Ko Sato1, Satoshi Watanabe2, Aya Ohtsubo1, Satoshi Shoji1, Daisuke Ishikawa1, Tomohiro Tanaka1, Koichiro Nozaki1, Rie Kondo1, Masaaki Okajima1, Satoru Miura1, Junta Tanaka3, Takuro Sakagami1, Toshiyuki Koya1, Hiroshi Kagamu1, Hirohisa Yoshizawa4, Ichiei Narita1.   

Abstract

BACKGROUND: Nephrotoxicity is the major side effect that limits the dose of cisplatin that can be safely administered, and it is a clinical problem in cancer patients who received cisplatin combination chemotherapy. Recent evidence has demonstrated that patients with chronic kidney disease (CKD) have an increased risk of developing acute kidney injury (AKI). The present study was conducted to evaluate the prevalence of CKD risk factors in patients who received cisplatin and to assess the correlation between CKD risk factors and cisplatin-induced AKI.
METHODS: We retrospectively analyzed 84 patients treated with cisplatin combination chemotherapy for thoracic malignancies. AKI was defined as a decrease in the estimated glomerular filtration rate (eGFR) > 25% from base line, an increase in the serum creatinine (sCre) level of > 0.3 mg/dl or ≥ 1.5 times the baseline level.
RESULTS: Eighty of the 84 patients (95.2%) had at least one risk factor for CKD. All enrolled patients received cisplatin with hydration, magnesium supplementation and mannitol. Cisplatin-induced AKI was observed in 18 patients (21.4%). Univariate analysis revealed that cardiac disease and use of non-steroidal anti-inflammatory drugs (NSAIDs) were associated with cisplatin-induced nephrotoxicity (odds ratios [OR] 6 and 3.56, 95% confidence intervals [CI] 1.21-29.87 and 1.11-11.39, p = 0.04 and p = 0.04, respectively). Multivariate analysis revealed that cisplatin nephrotoxicity occurred significantly more often in patients with both risk factors (OR 13.64, 95% CI 1.11-326.83, p = 0.04).
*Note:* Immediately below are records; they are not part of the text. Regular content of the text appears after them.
(* ===== verification/_CoqProject ===== *)
-Q . S2P
Prelude.v
Device.v
Shape.v
Net.v
Loader.v
Transform.v
Model.v
Eval.v
Train.v
Adadelta.v
Format.v
Checkpoint.v
Predict.v
Notebook.v
TfPlacement.v
Definition linear_apply (L : linear) (x : list Q) : list Q :=
  zip_with (fun w b => dot w x + b) (weight L) (bias L).

Definition linear_wf (d : linear_dims) (L : linear) : Prop :=
  length (weight L) = out_features d /\ length (bias L) = out_features d /\
  Forall (fun w => length w = in_features d) (weight L).

(** [F.relu]. *)
Definition relu (x : list Q) : list Q := map (Qmax 0) x.

(** Elementwise sums and scalings of parameters, as gradients are added
    ([param.grad += g]) and optimizers combine them. *)
Definition vadd (x y : list Q) : list Q := zip_with Qplus x y.
Definition vscale (c : Q) (x : list Q) : list Q := map (Qmult c) x.

Definition linear_map2 (f : list Q -> list Q -> list Q) (L1 L2 : linear) : linear :=
  mk_linear (zip_with f (weight L1) (weight L2)) (f (bias L1) (bias L2)).

Section WithExp.
Context `{QExp}.

(** [F.softmax] of one row. *)
Definition softmax (x : list Q) : list Q :=
  let e := map qexp x in map (fun v => v / sumQ e) e.

(** [SimpleNet]: the two layers of [__init__] (lines 248-251). *)
Record simple_net := mk_net { fc1 : linear; fc2 : linear }.

Definition net_wf (n : simple_net) : Prop :=
  linear_wf fc1_dims (fc1 n) /\ linear_wf fc2_dims (fc2 n).

Definition net_map2 (f : list Q -> list Q -> list Q) (n1 n2 : simple_net) : simple_net :=
  mk_net (linear_map2 f (fc1 n1) (fc1 n2)) (linear_map2 f (fc2 n1) (fc2 n2)).

(** [p.grad += g] on every parameter. *)
Definition net_add : simple_net -> simple_net -> simple_net := net_map2 vadd.

(** A network whose parameters are all zero: concrete, well-formed
    parameters for runs of the model. *)
Definition zero_linear (d : linear_dims) : linear :=
  mk_linear (replicate (out_features d) (replicate (in_features d) 0))
            (replicate (out_features d) 0).
Definition zero_net : simple_net := mk_net (zero_linear fc1_dims) (zero_linear fc2_dims).

(** The body of [forward] on one row of the viewed input (lines 255-258). *)
Definition forward_row (n : simple_net) (x : list Q) : list Q :=
  softmax (linear_apply (fc2 n) (relu (linear_apply (fc1 n) x))).

(** A tensor of rationals: a shape and its row-major data. *)
Record qtensor := mk_qtensor { q_shape : shape; q_data : list Q }.

(** [SimpleNet.forward(x)] with the global [batch_size] (lines 253-259):
    the shape checks of [Shape.forward_shape], then the rows of
    [x.view(batch_size, -1)] through the layers.  The result is the
    [batch_size x 10] output as a list of rows. *)
Definition forward (n : simple_net) (batch_size : nat) (x : qtensor)
  : result (list (list Q)) :=
  _ ← forward_shape batch_size (q_shape x);
  mret (map (forward_row n) (chunk (in_features fc1_dims) (q_data x))).
(** C6: what [test] prints is the reference evaluation, to the printed
    precision: under the hypotheses of [test_refines], the line is
    ["\nTest set: Average loss: -<L>, Accuracy: <c>/<n> (<P>%)\n"] where
    [c] is the number of test samples the model classifies right and [n]
    the test-set size, [-<L>] reads back within [0.00005] of the mean
    per-sample loss (always with a minus sign: the loss is that of
    [nll_loss] on probabilities), and [<P>] is a whole number between [0]
    and [100] within [0.5] of the accuracy in percent. *)
Theorem test_prints_reference `{QExp} (h : host) (bs : nat) (m0 m : model) (d : device)
    (ds : list sample) (dl : data_loader) :
  model_to h m0 d = Ok m -> net_wf (m_net m) ->
  DataLoader ds bs = Ok dl -> Forall sample_wf ds ->
  Nat.divide bs (length ds) -> length ds <> 0%nat ->
  exists r loss pct vl vp,
    test h bs m d dl = Ok (set_mode false m, r) /\
    report_text r = nl ++ "Test set: Average loss: -" ++ loss ++ ", Accuracy: " ++
      index_str (spec_correct (m_net m) ds) ++ "/" ++ index_str (length ds) ++
      " (" ++ pct ++ "%)" ++ nl /\
    parse_fixed ("-" ++ loss) = Some vl /\
    Qabs (vl - spec_loss (m_net m) ds / inject_Z (Z.of_nat (length ds))) <= 1 # 20000 /\
    parse_fixed pct = Some vp /\ 0 <= vp <= 100 /\
    Qabs (vp - 100 * NatQ (spec_correct (m_net m) ds) / NatQ (length ds)) <= 1 # 2.
Proof.
  intros Hm Hn Hdl Hwf Hdiv Hne.
  destruct (test_on_device_bounds h bs m d ds dl) as (r & Hr & Hl & Hc & Ht & Hle & _ & Hneg);
    try done; [by eapply model_to_device|].
  destruct (format_fixed_sign 4 (avg_loss r) Hneg) as [loss Eloss].
  destruct (format_fixed_read 4 (avg_loss r)) as (vl & Hpl & _ & Hcl).
  destruct (format_percent (100 * NatQ (correct r) / NatQ (total r))) as (vp & Hpp & Hb & Hcp).
  { apply percent_bounds; [done|]. by rewrite Ht. }
  rewrite Hc, Ht in Hcp. rewrite Hl in Hcl. change (1 / (2 * pow10 4)) with (1 # 20000) in Hcl.
  exists r, loss, (format_fixed 0 (100 * NatQ (correct r) / NatQ (total r))), vl, vp.
  split_and!; try done; try apply Hb.
  - unfold report_text. rewrite Eloss, Hc, Ht. reflexivity.
  - by rewrite <- Eloss.
Qed.

Lemma test_prints_reference_witness :
  model_to gpu_host (SimpleNet zero_net) cuda0 = Ok (mk_model zero_net cuda0 true None) /\
  net_wf zero_net /\
  DataLoader one_sample 1 = Ok (mk_loader one_sample 1) /\
  Forall sample_wf one_sample /\ Nat.divide 1 (length one_sample) /\
  length one_sample <> 0%nat /\
  exists r loss pct vl vp,
    test gpu_host 1 (mk_model zero_net cuda0 true None) cuda0 (mk_loader one_sample 1) =
      Ok (set_mode false (mk_model zero_net cuda0 true None), r) /\
    report_text r = nl ++ "Test set: Average loss: -" ++ loss ++ ", Accuracy: " ++
      index_str (spec_correct zero_net one_sample) ++ "/" ++ index_str (length one_sample) ++
      " (" ++ pct ++ "%)" ++ nl /\
    parse_fixed ("-" ++ loss) = Some vl /\
    Qabs (vl - spec_loss zero_net one_sample / inject_Z (Z.of_nat (length one_sample)))
      <= 1 # 20000 /\
    parse_fixed pct = Some vp /\ 0 <= vp <= 100 /\
    Qabs (vp - 100 * NatQ (spec_correct zero_net one_sample) / NatQ (length one_sample))
      <= 1 # 2.
Proof.
  split_and!; [gpu_side..|].
  apply (test_prints_reference gpu_host 1 (SimpleNet zero_net)); gpu_side.
Defined.

End Fmt.
(* ===== verification/Checkpoint.v ===== *)
(** * Saving and loading the trained weights

    The only contract between the two PyTorch notebooks: line 510 of
    [src/torch-use-gpu.ipynb] writes [torch.save(model.state_dict(),
    "mnist_fashion_SimpleNet.pt")], and lines 86 and 143-154 of
    [src/torch-test-model.ipynb] choose a device, build
    [SimpleNet().to(device)], call
    [model.load_state_dict(torch.load("mnist_fashion_SimpleNet.pt"))] and
    [model.eval()].

    The file system is a gmap from paths to saved state dicts; a state dict
    is a gmap from parameter names to stored tensors (shape, row-major data,
    device).  [torch.load] without [map_location] restores every tensor on
    the device it was saved from, which fails on a host without that
    device.  [load_state_dict] is strict: the keys must be exactly those of
    the model and the shapes must agree; the values are copied into the
    model's parameters, which stay on the model's device. *)

From Stdlib Require Import QArith.
From stdpp Require Import base list option sets gmap strings fin_maps.
From S2P Require Import Prelude Device Shape Net Model.

Module Checkpoint.
Import Dev Shape Net Model.
Local Open Scope gpu_scope.

(** A saved tensor. *)
Record stored := mk_stored { st_shape : list nat; st_data : list Q; st_device : device }.

(** A state dict, and the files of the notebook server. *)
Abbreviation state_dict := (gmap string stored).
Abbreviation files := (gmap string state_dict).

(** The second dimension of a weight matrix. *)
Definition row_len (L : linear) : nat :=
  match weight L with [] => 0 | w :: _ => length w end.

Definition stored_weight (L : linear) (d : device) : stored :=
  mk_stored [length (weight L); row_len L] (concat (weight L)) d.

Definition stored_bias (L : linear) (d : device) : stored :=
  mk_stored [length (bias L)] (bias L) d.

(** [model.state_dict()]: the parameters of [fc1] and [fc2] by name. *)
Definition model_state_dict (m : model) : state_dict :=
  list_to_map [("fc1.weight", stored_weight (fc1 (m_net m)) (m_device m));
               ("fc1.bias", stored_bias (fc1 (m_net m)) (m_device m));
               ("fc2.weight", stored_weight (fc2 (m_net m)) (m_device m));
               ("fc2.bias", stored_bias (fc2 (m_net m)) (m_device m))].

(** [torch.save(obj, path)]. *)
Definition torch_save (fs : files) (path : string) (sd : state_dict) : files :=
  <[path := sd]> fs.

(** Restoring one tensor on the device it was saved from. *)
Definition restore (h : host) (t : stored) : result stored :=
  d ← resolve_device h (st_device t); mret (mk_stored (st_shape t) (st_data t) d).

(** [torch.load(path)] without [map_location]. *)
Definition torch_load (h : host) (fs : files) (path : string) : result state_dict :=
  match fs !! path with
  | None => raise EFileNotFound
  | Some sd =>
      kvs ← map_result (fun kv => t ← restore h kv.2; mret (kv.1, t)) (map_to_list sd);
      mret (list_to_map kvs)
  end.

(** Copy one layer's saved weight and bias into [L], checking shapes. *)
Definition load_linear (kw kb : string) (L : linear) (sd : state_dict) : result linear :=
  match sd !! kw, sd !! kb with
  | Some w, Some b =>
      _ ← guard_or (bool_decide (st_shape w = [length (weight L); row_len L] /\
                                 st_shape b = [length (bias L)])) EStateDict;
      mret (mk_linear (chunk (row_len L) (st_data w)) (st_data b))
  | _, _ => Err EStateDict
  end.

(** [model.load_state_dict(sd)] (strict): a missing key fails the lookups,
    an unexpected one the size check. *)
Definition load_state_dict (m : model) (sd : state_dict) : result model :=
  _ ← guard_or (bool_decide (size sd = 4)) EStateDict;
  l1 ← load_linear "fc1.weight" "fc1.bias" (fc1 (m_net m)) sd;
  l2 ← load_linear "fc2.weight" "fc2.bias" (fc2 (m_net m)) sd;
  mret (mk_model (mk_net l1 l2) (m_device m) (m_training m) (m_grad m)).

Definition weights_path : string := "mnist_fashion_SimpleNet.pt".

(** Line 510 of torch-use-gpu. *)
Definition save_cell (m : model) (fs : files) : files :=
  torch_save fs weights_path (model_state_dict m).

(** Lines 86-87 of torch-test-model: the device cell of torch-use-gpu
    again, choosing the device and printing it. *)
Definition tm_device_cell (h : host) : result (device * string) :=
  d ← select_device h; mret (d, device_str d).

(** Lines 86, 143-144 and 154 of torch-test-model: the fresh model's
    parameters [init] are torch's random initialisation. *)
Definition load_cells (h : host) (init : simple_net) (fs : files) : result model :=
  '(d, _) ← tm_device_cell h;
  m ← model_to h (SimpleNet init) d;
  sd ← torch_load h fs weights_path;
  m' ← load_state_dict m sd;
  mret (set_mode false m').

(** ** Properties *)

Lemma model_state_dict_lookup (m : model) :
  model_state_dict m !! "fc1.weight" = Some (stored_weight (fc1 (m_net m)) (m_device m)) /\
  model_state_dict m !! "fc1.bias" = Some (stored_bias (fc1 (m_net m)) (m_device m)) /\
  model_state_dict m !! "fc2.weight" = Some (stored_weight (fc2 (m_net m)) (m_device m)) /\
  model_state_dict m !! "fc2.bias" = Some (stored_bias (fc2 (m_net m)) (m_device m)).
Proof. split_and!; reflexivity. Qed.

Lemma model_state_dict_size (m : model) : size (model_state_dict m) = 4.
Proof. reflexivity. Qed.

Lemma model_state_dict_device (m : model) (k : string) (t : stored) :
  model_state_dict m !! k = Some t -> st_device t = m_device m.
Proof.
  intros Hk%elem_of_list_to_map_2. rewrite !elem_of_cons, elem_of_nil in Hk.
  destruct_or! Hk; simplify_eq; reflexivity.
Qed.

Lemma row_len_wf (d : linear_dims) (L : linear) :
  linear_wf d L -> 0 < out_features d -> row_len L = in_features d.
Proof.
  intros (Hw & _ & Hr) Hout. unfold row_len.
  destruct (weight L) as [|w W]; [simpl in Hw; lia|]. by inversion Hr.
Qed.

(** Loading a layer's own saved tensors into a layer of the same shape
    gives the saved layer back. *)
Lemma load_linear_roundtrip (d : linear_dims) (L L' : linear) (kw kb : string)
    (sd : state_dict) (dev : device) :
  0 < in_features d -> 0 < out_features d ->
  linear_wf d L -> linear_wf d L' ->
  sd !! kw = Some (stored_weight L dev) -> sd !! kb = Some (stored_bias L dev) ->
  load_linear kw kb L' sd = Ok L.
Proof.
  intros Hin Hout HL HL' Hw Hb. unfold load_linear. rewrite Hw, Hb.
  unfold stored_weight, stored_bias. simpl.
  rewrite (row_len_wf d L), (row_len_wf d L') by done.
  destruct HL as (HLw & HLb & HLr), HL' as (HL'w & HL'b & _).
  rewrite bool_decide_eq_true_2 by (rewrite HLw, HL'w, HLb, HL'b; done). simpl.
  rewrite chunk_concat by done. by destruct L.
Qed.

Lemma load_own_state_dict (m m' : model) :
  net_wf (m_net m) -> net_wf (m_net m') ->
  load_state_dict m' (model_state_dict m) =
    Ok (mk_model (m_net m) (m_device m') (m_training m') (m_grad m')).
Proof.
  intros [H1 H2] [H1' H2']. unfold load_state_dict.
  rewrite model_state_dict_size. simpl.
  destruct (model_state_dict_lookup m) as (Hw1 & Hb1 & Hw2 & Hb2).
  rewrite (load_linear_roundtrip fc1_dims (fc1 (m_net m)) (fc1 (m_net m'))
             "fc1.weight" "fc1.bias" _ (m_device m))
    by first [done | simpl; lia].
  rewrite (load_linear_roundtrip fc2_dims (fc2 (m_net m)) (fc2 (m_net m'))
             "fc2.weight" "fc2.bias" _ (m_device m))
    by first [done | simpl; lia].
  simpl. by destruct (m_net m).
Qed.

(** C29: [load_state_dict] of a model's own [state_dict] into a model with
    parameters of the same shapes copies the parameters exactly and keeps
    the target's device, mode and gradients. *)
Theorem state_dict_roundtrip (m m' : model) :
  net_wf (m_net m) -> net_wf (m_net m') ->
  load_state_dict m' (model_state_dict m) =
    Ok (mk_model (m_net m) (m_device m') (m_training m') (m_grad m')).
Proof. apply load_own_state_dict. Qed.

Lemma state_dict_roundtrip_witness :
  net_wf zero_net /\ net_wf zero_net /\
  load_state_dict (SimpleNet zero_net) (model_state_dict (mk_model zero_net cuda0 true None)) =
    Ok (mk_model zero_net cpu true None).
Proof.
  split_and!; [gpu_side..|].
  apply (state_dict_roundtrip (mk_model zero_net cuda0 true None) (SimpleNet zero_net));
    apply zero_net_wf.
Defined.

(** The device cell and [SimpleNet().to(device)] cannot fail, so the load
    cells end as [torch.load] and [load_state_dict] do. *)
Lemma load_cells_eq (h : host) (init : simple_net) (fs : files) :
  load_cells h init fs =
    (sd ← torch_load h fs weights_path;
     m' ← load_state_dict (mk_model init (if is_available h then cuda0 else cpu) true None) sd;
     mret (set_mode false m')).
Proof.
  unfold load_cells, tm_device_cell. rewrite select_device_value. simpl.
  unfold model_to. rewrite resolve_selected. reflexivity.
Qed.

Lemma torch_load_saved (h : host) (m : model) (fs : files) :
  resolve_device h (m_device m) = Ok (m_device m) ->
  torch_load h (save_cell m fs) weights_path = Ok (model_state_dict m).
Proof.
  intros Hres. unfold torch_load, save_cell, torch_save. rewrite lookup_insert_eq.
  rewrite (map_result_total _ (fun kv => kv)).
  - simpl. rewrite map_id, list_to_map_to_list. done.
  - intros [k t] Hkt%elem_of_map_to_list. unfold restore. simpl.
    rewrite (model_state_dict_device _ _ _ Hkt), Hres. simpl.
    rewrite <- (model_state_dict_device _ _ _ Hkt). by destruct t.
Qed.

Lemma map_to_list_state_dict_cons (m : model) :
  exists kv rest, map_to_list (model_state_dict m) = kv :: rest.
Proof.
  destruct (map_to_list (model_state_dict m)) as [|kv rest] eqn:E; [|eauto].
  apply map_to_list_empty_iff in E.
  destruct (model_state_dict_lookup m) as (Hw & _). rewrite E, lookup_empty in Hw. done.
Qed.

Lemma torch_load_no_gpu (h : host) (m : model) (fs : files) :
  gpu_names h = [] -> dev_type (m_device m) = CUDA ->
  torch_load h (save_cell m fs) weights_path = Err ENoCuda.
Proof.
  intros Hg Hd. unfold torch_load, save_cell, torch_save. rewrite lookup_insert_eq.
  destruct (map_to_list_state_dict_cons m) as ([k t] & rest & E). rewrite E. simpl.
  assert (Hkt : model_state_dict m !! k = Some t).
  { apply elem_of_map_to_list. rewrite E. by left. }
  unfold restore, resolve_device. rewrite (model_state_dict_device _ _ _ Hkt), Hd.
  destruct h as [g]. simpl in Hg. subst g. done.
Qed.

(** Loading what [save_cell] wrote, on the host whose selected device
    the saved model is on. *)
Lemma load_after_save (h : host) (init : simple_net) (m : model) (fs : files) :
  net_wf init -> net_wf (m_net m) ->
  m_device m = (if is_available h then cuda0 else cpu) ->
  load_cells h init (save_cell m fs) = Ok (mk_model (m_net m) (m_device m) false None).
Proof.
  intros Hi Hm Hd. rewrite load_cells_eq.
  rewrite torch_load_saved by (rewrite Hd; apply resolve_selected). simpl.
  rewrite load_own_state_dict by done. simpl. rewrite Hd. done.
Qed.

(** C14: the weights file is the contract between the two notebooks: on the
    same host, the model torch-test-model builds and loads (lines 86,
    143-154) has exactly the parameters torch-use-gpu saved (line 510), on
    the device line 86 selects, in evaluation mode, without gradients. *)
Theorem checkpoint_across_notebooks (h : host) (init : simple_net) (m : model)
    (fs : files) :
  net_wf init -> net_wf (m_net m) ->
  m_device m = (if is_available h then cuda0 else cpu) ->
  load_cells h init (save_cell m fs) = Ok (mk_model (m_net m) (m_device m) false None).
Proof. apply load_after_save. Qed.

Lemma checkpoint_across_notebooks_witness :
  net_wf zero_net /\ net_wf zero_net /\
  m_device (mk_model zero_net cuda0 true None) =
    (if is_available gpu_host then cuda0 else cpu) /\
  load_cells gpu_host zero_net (save_cell (mk_model zero_net cuda0 true None) ∅) =
    Ok (mk_model zero_net cuda0 false None).
Proof.
  split_and!; [gpu_side..|].
  apply (checkpoint_across_notebooks gpu_host zero_net (mk_model zero_net cuda0 true None));
    gpu_side.
Defined.

(** C30: the fallback of line 86 does not cover line 144: weights saved from
    a GPU cannot be loaded on a host without one, since [torch.load] is
    called without [map_location]. *)
Theorem load_without_gpu_fails (h : host) (init : simple_net) (m : model) (fs : files) :
  gpu_names h = [] -> dev_type (m_device m) = CUDA ->
  load_cells h init (save_cell m fs) = Err ENoCuda.
Proof.
  intros Hg Hd. rewrite load_cells_eq, torch_load_no_gpu by done. done.
Qed.

Lemma load_without_gpu_fails_witness :
  gpu_names cpu_host = [] /\ dev_type (m_device (mk_model zero_net cuda0 true None)) = CUDA /\
  load_cells cpu_host zero_net (save_cell (mk_model zero_net cuda0 true None) ∅) = Err ENoCuda.
Proof.
  split_and!; [reflexivity|reflexivity|].
  apply load_without_gpu_fails; reflexivity.
Defined.

(** C31: running torch-test-model before torch-use-gpu has saved the
    weights raises [FileNotFoundError] at [torch.load]. *)
Theorem load_before_save_fails (h : host) (init : simple_net) (fs : files) :
  fs !! weights_path = None -> load_cells h init fs = Err EFileNotFound.
Proof.
  intros Hf. rewrite load_cells_eq. unfold torch_load. rewrite Hf. done.
Qed.

Lemma load_before_save_fails_witness :
  (∅ : files) !! weights_path = None /\ load_cells gpu_host zero_net ∅ = Err EFileNotFound.
Proof. split; [reflexivity|]. apply load_before_save_fails. reflexivity. Defined.

End Checkpoint.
Patients with more risk factors for CKD tended to have a greater risk of developing cisplatin-induced AKI.
CONCLUSIONS: We should consider avoiding administration of cisplatin to patients with CKD risk factors, particularly cardiac disease and NSAID use.

Entities:  

Keywords:  Acute kidney injury; Chronic kidney disease; Cisplatin; Nephrotoxicity

Mesh:

Substances:

Year:  2016        PMID: 26979596      PMCID: PMC4793503          DOI: 10.1186/s12885-016-2271-8

Source DB:  PubMed          Journal:  BMC Cancer        ISSN: 1471-2407            Impact factor:   4.430


Background

Cisplatin is one of the most commonly administered agents in the treatment of cancer. Cisplatin-based chemotherapy has demonstrated survival benefits for patients with resected early-stage non-small cell lung cancer (NSCLC), advanced-stage NSCLC, small-cell lung cancer (SCLC) and malignant pleural mesothelioma [1-4]. However, cisplatin can have severe side effects—in particular, cisplatin-induced nephrotoxicity, which is dose dependent and is the major side effect that limits the acceptable dose of cisplatin [5]. Impairment of renal function has been shown to be a clinical problem in 25–35 % of patients treated with cisplatin [5]. Therefore, it is important to identify the predictors of cisplatin-induced nephrotoxicity and to avoid administrating cisplatin to patients with these risk factors. Recent studies have reported several risk factors for chronic kidney disease (CKD), including lifestyle-related diseases, smoking, use of non-steroidal anti-inflammatory drugs (NSAIDs), cardiac disease and cerebrovascular disease [6]. Patients with risk factors for CKD may have a higher incidence of cisplatin-induced nephrotoxicity. Indeed, acute kidney injury (AKI) is more frequently observed in patients with CKD [7, 8]. Furthermore, recent studies have reported that patients with lung cancer have a higher incidence of comorbidities than do patients with other cancers [9]. The aims of this study were to evaluate the prevalence of CKD risk factors in thoracic malignancy patients who received cisplatin and to elucidate the correlation between nephrotoxicity due to cisplatin-based chemotherapy in patients with CKD risk factors.

Methods

Patients

We retrospectively analyzed the data of consecutive patients who received cisplatin combination chemotherapy for thoracic malignancies as the first-line chemotherapy in our hospital between January 2006 and December 2012. All patients provided written informed consent. The study was conducted in accordance with the Helsinki Declaration of the World Medical Association. The protocol was approved by the institutional review board of Niigata University.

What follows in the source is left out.